With subsequent bodies of work, Hugo shifts his attention to the more dramatic and performative possibilities of photography. The Hyena and Other Men (2005-07) and Nollywood (2008-09), both shot in Nigeria, focus on individuals who entertain for a living. Some of them do so by parading exotic animals through towns, often hoping to get paid simply to leave. Others use hammed-up acting in melodramatic plot lines peppered with violence to feed the demand of the world’s third largest film market. Most people unfamiliar with this culturally rich West African nation would tend to write off these individuals as offering little more than cheap thrills.
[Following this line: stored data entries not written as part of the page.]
Lemma Math_max_zero_integer (z : Z) :
  (0 <= z)%Z -> Math_max (of_Z 0) (of_Z z) = of_Z z.
Proof.
  intros Hz; unfold Math_max, of_Z; rewrite Qle_bool_integers.
  destruct (Z.leb_spec 0 z); [reflexivity | lia].
Qed.

(** The rounding of a positive finite number is a non-negative integer, the
    nearest one, a tie going up. *)
Lemma round_positive (q : Q) :
  is_positive (Finite q) = true ->
  exists z : Z, Math_round (Finite q) = of_Z z /\ (0 <= z)%Z
               /\ q - (1 # 2) < inject_Z z /\ inject_Z z <= q + (1 # 2).
Proof.
  simpl; intros Hq; apply Z.ltb_lt in Hq.
  exists (Qfloor (q + (1 # 2))); split; [reflexivity|].
  assert (H0 : 0 < q) by (destruct q as [n d]; unfold Qlt; simpl in *; lia).
  assert (Hle := Qfloor_le (q + (1 # 2))).
  assert (Hlt := Qlt_floor (q + (1 # 2))).
  repeat split.
  - replace 0%Z with (Qfloor 0) by reflexivity.
    apply Qfloor_resp_le.
    apply Qle_trans with q; [apply Qlt_le_weak, H0|].
    rewrite <- (Qplus_0_r q) at 1; apply Qplus_le_r; discriminate.
  - rewrite inject_Z_plus in Hlt.
    apply (Qplus_lt_l _ _ 1).
    eapply Qle_lt_trans; [|exact Hlt].
    setoid_replace (q - (1 # 2) + 1) with (q + (1 # 2)) by ring.
    apply Qle_refl.
  - exact Hle.
Qed.

(** From one half on, a number rounds to 1 or more. *)
Lemma round_from_half (q : Q) :
  Qle_bool (1 # 2) q = true -> is_positive (Math_round (Finite q)) = true.
Proof.
  intros H; apply Qle_bool_iff in H.
  unfold Math_round; rewrite is_positive_of_Z; apply Z.ltb_lt.
  apply Z.lt_le_trans with 1%Z; [lia|].
  replace 1%Z with (Qfloor 1) by reflexivity.
  apply Qfloor_resp_le.
  apply Qle_trans with ((1 # 2) + (1 # 2)); [discriminate|].
  apply Qplus_le_l; exact H.
Qed.

(** Below one half, a positive number rounds to 0. *)
Lemma round_below_half (q : Q) :
  is_positive (Finite q) = true -> Qle_bool (1 # 2) q = false ->
  Math_round (Finite q) = of_Z 0.
Proof.
  intros Hq Hhalf; unfold Math_round; f_equal.
  assert (H0 : 0 < q).
  { simpl in Hq; apply Z.ltb_lt in Hq.
    destruct q as [n d]; unfold Qlt; simpl in *; lia. }
  assert (Hlt : q < 1 # 2).
  { apply Qnot_le_lt; intros Hle; apply Qle_bool_iff in Hle; congruence. }
  assert (Hlo : (Qfloor 0 <= Qfloor (q + (1 # 2)))%Z).
  { apply Qfloor_resp_le.
    apply Qle_trans with q; [apply Qlt_le_weak, H0|].
    rewrite <- (Qplus_0_r q) at 1; apply Qplus_le_r; discriminate. }
  assert (Hhi : (Qfloor (q + (1 # 2)) < 1)%Z).
  { rewrite Zlt_Qlt.
    apply Qle_lt_trans with (q + (1 # 2)); [apply Qfloor_le|].
    apply Qlt_le_trans with ((1 # 2) + (1 # 2)); [|discriminate].
    apply Qplus_lt_l; exact Hlt. }
  change (Qfloor 0) with 0%Z in Hlo; lia.
Qed.

(** What [Math.max(0, Math.round(x))] is for a positive [x]. *)
Lemma clamp_round_positive (x : number) :
  is_positive x = true ->
  Math_max (of_Z 0) (Math_round x) = Math_round x
  /\ (x = Infinity false
      \/ exists z, (0 <= z)%Z /\ Math_round x = of_Z z).
Proof.
  destruct x as [|[|]|q]; try (simpl; discriminate).
  - intros _; split; [reflexivity | left; reflexivity].
  - intros Hq.
    destruct (round_positive q Hq) as (z & Hr & Hz & _).
    rewrite Hr.
    split; [apply Math_max_zero_integer, Hz | right; exists z; auto].
Qed.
But Hugo lingers with his camera, exposing the deeper identities of his subjects and urging viewers to look past surface appearances.

Nollywood

Most recently, Hugo has turned his lens on himself and his surroundings. With There’s a Place in Hell for Me and My Friends (2011) and Kin (2008-2011), Hugo has started to explore his personal relationships with friends and family as well as his relationship to specific places in South Africa. The inspiration for these series draws on elements of his past work. In exploring the depth and complexity of the daily lives of his subjects, Hugo’s art combats the lamentable cycle that leads from forgetting those we encounter to regretting that we did not pay more attention in the first place.